7. The power supply system according to claim 6, characterized in that, The estimated voltage at the grid connection point satisfies: in, U is the estimated voltage at the grid connection point. emf The device voltage for each of the power conversion devices, Let ω be the current at the grid connection point, and L be the angular frequency of each of the power conversion devices. real The equivalent impedance of the power supply system is given.

8. The power supply system according to any one of claims 1 to 7, characterized in that, In the process of adjusting the reactive power output of the power conversion equipment based on the estimated voltage of the grid connection point, each power conversion equipment is specifically used for: Based on the estimated voltage of the grid connection point, a reactive power reference value for the grid connection point is determined. The change in the reactive power reference value of the grid connection point is proportional to the difference between the estimated voltage of the grid connection point and the preset interval.

9. The power supply system according to claim 8, characterized in that, During the process of adjusting the reactive power output of the power conversion device according to the first indication signal, each power conversion device is further configured to: Based on the equivalent impedance of the power supply system, determine the reactive power consumed by the equivalent impedance of the power supply system.

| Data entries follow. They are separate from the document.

(** * The event bus and the reactive state store of makeki-xyz

    A shallow embedding of [EventBus] (assets/scripts/eventBus.js), of
    [StateManager] (assets/scripts/stateManager.js) and of the accessors of
    the configuration (assets/scripts/config.js), and the properties the
    specification states about them, with others that the code shows.

    JavaScript objects live in a heap and are passed by reference, so that
    the sharing between the live state tree and its shallow copies is part
    of the model.  Methods are computations in a state-and-exception monad
    over the whole system: the heap, the two singletons, and a trace of what
    the dispatchers did (every callback they entered, every [console.error]
    they wrote).  The functions of the collaborators are known by their
    identity and by how they complete when entered; [Reentrant] adds the
    calls they make on the bus while they run. *)

From Stdlib Require Import ZArith String Ascii List Lia Permutation Sorted.
From stdpp Require Import base option list gmap strings.
Import ListNotations.

Local Open Scope string_scope.
Local Open Scope list_scope.
Local Open Scope Z_scope.

(** ** Values and objects *)

Abbreviation loc := nat.

(** A JavaScript value.  Objects (and arrays, seen as objects whose
    properties are their indices) are references into the heap; a function
    of a collaborator is known by its identity only. *)
Inductive val :=
| VUndef
| VNull
| VBool (b : bool)
| VNum (n : Z)
| VStr (s : string)
| VRef (l : loc)
| VFun (f : nat).

#[global] Instance val_eq_dec : EqDecision val.
Proof. solve_decision. Defined.

(** [!!v] *)
Definition truthy (v : val) : bool :=
  match v with
  | VUndef | VNull => false
  | VBool b => b
  | VNum n => negb (n =? 0)
  | VStr s => negb (String.eqb s "")
  | VRef _ | VFun _ => true
  end.

(** [typeof v === 'object'] *)
Definition typeof_object (v : val) : bool :=
  match v with
  | VNull | VRef _ => true
  | _ => false
  end.

(** [typeof v === 'function'] *)
Definition typeof_function (v : val) : bool :=
  match v with
  | VFun _ => true
  | _ => false
  end.

(** [v !== undefined] *)
Definition defined (v : val) : bool :=
  match v with
  | VUndef => false
  | _ => true
  end.

(** [a || b] *)
Definition js_or (a b : val) : val := if truthy a then a else b.

(** The own properties of an object, in enumeration order. *)
Abbreviation obj := (list (string * val)).

Fixpoint lookup_prop (o : obj) (k : string) : val :=
  match o with
  | [] => VUndef
  | (k', v) :: o' => if String.eqb k k' then v else lookup_prop o' k
  end.

Fixpoint assign_prop (o : obj) (k : string) (v : val) : obj :=
  match o with
  | [] => [(k, v)]
  | (k', v') :: o' =>
      if String.eqb k k' then (k, v) :: o' else (k', v') :: assign_prop o' k v
  end.

(** The heap: the objects that exist, by location. *)
Abbreviation heap_t := (gmap loc obj).

Definition deref (h : heap_t) (l : loc) : obj := default [] (h !! l).

(** [v[prop]] for a value that is not [undefined] or [null].  Properties
    that the host finds on primitives or on prototypes (the [length] of a
    string or an array, the members of [Object.prototype]) are not part of
    the model: only own properties of heap objects are. *)
Definition read_prop (h : heap_t) (v : val) (prop : string) : val :=
  match v with
  | VRef l => lookup_prop (deref h l) prop
  | _ => VUndef
  end.

(** [path.split('.')] *)
Fixpoint split_dot (s : string) : list string :=
  match s with
  | EmptyString => [EmptyString]
  | String c s' =>
      if Ascii.eqb c "."%char then EmptyString :: split_dot s'
      else match split_dot s' with
           | [] => [String c EmptyString]
           | seg :: segs => String c seg :: segs
           end
  end.

(** ** Callbacks, registrations and the trace *)

(** What a dispatcher can enter: a function of a collaborator, or the
    [updateComputed] closure that [StateManager.computed] builds. *)
Inductive callee :=
| Ext (f : nat)
| UpdateComputed (computeFn : nat) (dependencies : list string) (targetKey : string).

#[global] Instance callee_eq_dec : EqDecision callee.
Proof. solve_decision. Defined.

Inductive exn :=
| TypeError (msg : string)
| Error (msg : string)
| Thrown (e : val).

#[global] Instance exn_eq_dec : EqDecision exn.
Proof. solve_decision. Defined.
Lemma first_GetCounter_accounts_for_the_open_files_witness :
  exists stop world1 w1 c w2,
    newWorker (W := SimWriter) (someManager 40) 0
      = Ok (freshWorker 10 1048576 60000000000) /\
    processBatch (H := env) 3000 someBatch [] (freshWorker 10 1048576 60000000000)
      = Ok (stop, world1, w1) /\
    GetCounter (H := env) world1 w1 = Ok (c, world1, w2) /\
    uint64 (FileCreations c - FileCloses c) = uint64 (openWriterCount w2) /\
    FileCreations c = 2 /\ counter w2 = zeroCounter.
Proof.
  edestruct (first_GetCounter_accounts_for_the_open_files (H := env)
               (someManager 40) 0 (freshWorker 10 1048576 60000000000)
               3000 someBatch []) as (c & w2 & Hget & Hbal & _ & _ & Hzero & _).
  - vm_compute. reflexivity.
  - vm_compute. reflexivity.
  - do 3 eexists. exists c, w2.
    split; [vm_compute; reflexivity |]. split; [vm_compute; reflexivity |].
    split; [exact Hget |]. split; [exact Hbal |]. split; [| exact Hzero].
    vm_compute in Hget. injection Hget as <- _. reflexivity.
Defined.

End PcapRegistry.

(* ================================================================= *)
(** ** The UDP path of the flow generator *)

Module FlowUdp.

Import FlowGen GoIntFacts.

Section Udp.
Context `{FlowEnv}.

(** A hash table of [hashMapSize] shards has the shard of every packet. *)
Lemma shard_exists f meta :
  length (hashMap f) = Z.to_nat hashMapSize ->
  exists flowCache, hashMap f !! shardIndex meta = Some flowCache.
Proof.
  intros Hlen. apply lookup_lt_is_Some_2. rewrite Hlen. unfold shardIndex.
  pose proof hashMapSize_pos as Hpos.
  pose proof (Z.mod_pos_bound (uint64 (getQuinTupleHash meta)) hashMapSize Hpos).
  lia.
Qed.

(** C4: when the packet matches no flow of its shard ([keyMatch] returns
    nil) and CurrNumFlows >= flowLimitNum, [processUdpPacket] returns
    with FloodDropPackets incremented by one (modulo 2^64, so by one
    below the maximum) and with nothing else changed: no shard gets a
    flow, and CurrNumFlows and TotalNumFlows are as before. *)
Theorem processUdpPacket_flood_drop f meta flowCache :
  hashMap f !! shardIndex meta = Some flowCache ->
  keyMatch f flowCache meta = None ->
  flowLimitNum f <= CurrNumFlows (stats f) ->
  exists f',
    processUdpPacket f meta = Ok f' /\
    FloodDropPackets (stats f') = incr64 (FloodDropPackets (stats f)) /\
    (0 <= FloodDropPackets (stats f) < 2 ^ 64 - 1 ->
     FloodDropPackets (stats f') = FloodDropPackets (stats f) + 1) /\
    hashMap f' = hashMap f /\
    CurrNumFlows (stats f') = CurrNumFlows (stats f) /\
    TotalNumFlows (stats f') = TotalNumFlows (stats f) /\
    flowLimitNum f' = flowLimitNum f /\
    TimeoutConfig f' = TimeoutConfig f.
Proof.
  intros Hshard Hmatch Hfull.
  exists (set_stats (incr_FloodDropPackets (stats f)) f). split.
  - unfold processUdpPacket. rewrite Hshard, Hmatch.
    destruct (Z.geb_spec (CurrNumFlows (stats f)) (flowLimitNum f)); [reflexivity | lia].
  - simpl. split; [reflexivity |]. split; [apply incr64_small |]. repeat split.
Qed.

(** The state and the timeout [initUdpFlow] sets, whatever the helpers
    return. *)
Lemma initUdpFlow_state f meta :
  flowState (initUdpFlow f meta) = FLOW_STATE_ESTABLISHED /\
  timeout (initUdpFlow f meta) = Opening (TimeoutConfig f).
Proof. split; reflexivity. Qed.

(** The counters and times of the source peer that [initUdpFlow] sets
    are those of the new flow when [updatePlatformData], which runs
    after the assignments, leaves them as they are. *)
Lemma initUdpFlow_metrics f meta :
  (forall tf ed reverse,
     metricsOf (FlowMetricsPeerSrc (updatePlatformData tf ed reverse))
     = metricsOf (FlowMetricsPeerSrc tf)) ->
  metricsOf (FlowMetricsPeerSrc (taggedFlow (initUdpFlow f meta)))
  = (Timestamp meta, Timestamp meta, 1, 1,
     uint64 (PacketLen meta), uint64 (PacketLen meta)).
Proof.
  intros Hkeep. unfold initUdpFlow. simpl. rewrite Hkeep. reflexivity.
Qed.

(** C5: when the packet matches no flow of its shard and
    CurrNumFlows < flowLimitNum, [processUdpPacket] creates the flow
    [initUdpFlow f meta], whose source peer has ArrTime0 = ArrTimeLast =
    meta.Timestamp, PacketCount = TotalPacketCount = 1 and ByteCount =
    TotalByteCount = meta.PacketLen, whose state is ESTABLISHED and
    whose timeout is TimeoutConfig.Opening; it puts the flow into the
    shard of the packet with [addFlow] and increments CurrNumFlows and
    TotalNumFlows by one.  [updatePlatformData] and [addFlow] are
    declared outside [flow_udp.go]: the counters and times are stated
    for an [updatePlatformData] that leaves those of the source peer
    alone, the membership in the shard for an [addFlow] that inserts
    the flow. *)
Theorem processUdpPacket_new_flow f meta flowCache :
  hashMap f !! shardIndex meta = Some flowCache ->
  keyMatch f flowCache meta = None ->
  CurrNumFlows (stats f) < flowLimitNum f ->
  is_sint 32 (CurrNumFlows (stats f)) ->
  is_sint 32 (flowLimitNum f) ->
  is_uint 64 (PacketLen meta) ->
  exists f' flowExtra flowCache',
    processUdpPacket f meta = Ok f' /\
    flowExtra = initUdpFlow f meta /\
    ((forall tf ed reverse,
        metricsOf (FlowMetricsPeerSrc (updatePlatformData tf ed reverse))
        = metricsOf (FlowMetricsPeerSrc tf)) ->
     ArrTime0 (FlowMetricsPeerSrc (taggedFlow flowExtra)) = Timestamp meta /\
     ArrTimeLast (FlowMetricsPeerSrc (taggedFlow flowExtra)) = Timestamp meta /\
     PacketCount (FlowMetricsPeerSrc (taggedFlow flowExtra)) = 1 /\
     TotalPacketCount (FlowMetricsPeerSrc (taggedFlow flowExtra)) = 1 /\
     ByteCount (FlowMetricsPeerSrc (taggedFlow flowExtra)) = PacketLen meta /\
     TotalByteCount (FlowMetricsPeerSrc (taggedFlow flowExtra)) = PacketLen meta) /\
    flowState flowExtra = FLOW_STATE_ESTABLISHED /\
    timeout flowExtra = Opening (TimeoutConfig f) /\
    flowCache'
      = addFlow (set_stats (incr_TotalNumFlows (stats f)) f) flowCache flowExtra /\
    hashMap f' = <[shardIndex meta := flowCache']> (hashMap f) /\
    hashMap f' !! shardIndex meta = Some flowCache' /\
    ((forall g c fe, fe ∈ flowList (addFlow g c fe)) ->
     flowExtra ∈ flowList flowCache') /\
    CurrNumFlows (stats f') = CurrNumFlows (stats f) + 1 /\
    TotalNumFlows (stats f') = incr64 (TotalNumFlows (stats f)) /\
    (0 <= TotalNumFlows (stats f) < 2 ^ 64 - 1 ->
     TotalNumFlows (stats f') = TotalNumFlows (stats f) + 1) /\
    FloodDropPackets (stats f') = FloodDropPackets (stats f).
Proof.
  intros Hshard Hmatch Hroom Hcur Hlim Hlen.
  eexists. exists (initUdpFlow f meta). eexists.
  split.
  { unfold processUdpPacket. rewrite Hshard, Hmatch.
    destruct (Z.geb_spec (CurrNumFlows (stats f)) (flowLimitNum f)); [lia |].
    reflexivity. }
  split; [reflexivity |].
  split.
  { intros Hkeep. pose proof (initUdpFlow_metrics f meta Hkeep) as Hm.
    unfold uint64 in Hm. rewrite (uint_small 64 (PacketLen meta) Hlen) in Hm.
    unfold metricsOf in Hm. injection Hm as Ha0 Hal Htp Hpc Htb Hbc.
    repeat split; assumption. }
  split; [reflexivity |]. split; [reflexivity |].
  split; [reflexivity |].
  simpl. split; [reflexivity |].
  split; [apply list_lookup_insert_eq; apply lookup_lt_is_Some_1; eauto |].
  split; [intros Hadd; apply Hadd |].
  split.
  { unfold int32. apply sint_small; [lia |].
    unfold is_sint in *. lia. }
  split; [reflexivity |]. split; [apply incr64_small | reflexivity].
Qed.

The reactive power output of the power conversion device is adjusted based on the reactive power reference value of the grid connection point and the reactive power consumed by the equivalent impedance of the power supply system.

10. The power supply system according to claim 9, characterized in that, The reactive power output of the power conversion device satisfies: Q emf =Q ref +ωL real |I grid | 2 Among them, Q emf Q represents the target output power of the power conversion device. ref Let ω be the reactive power reference value at the grid connection point, and L be the angular frequency of each of the power conversion devices. real The equivalent impedance of the power supply system is given.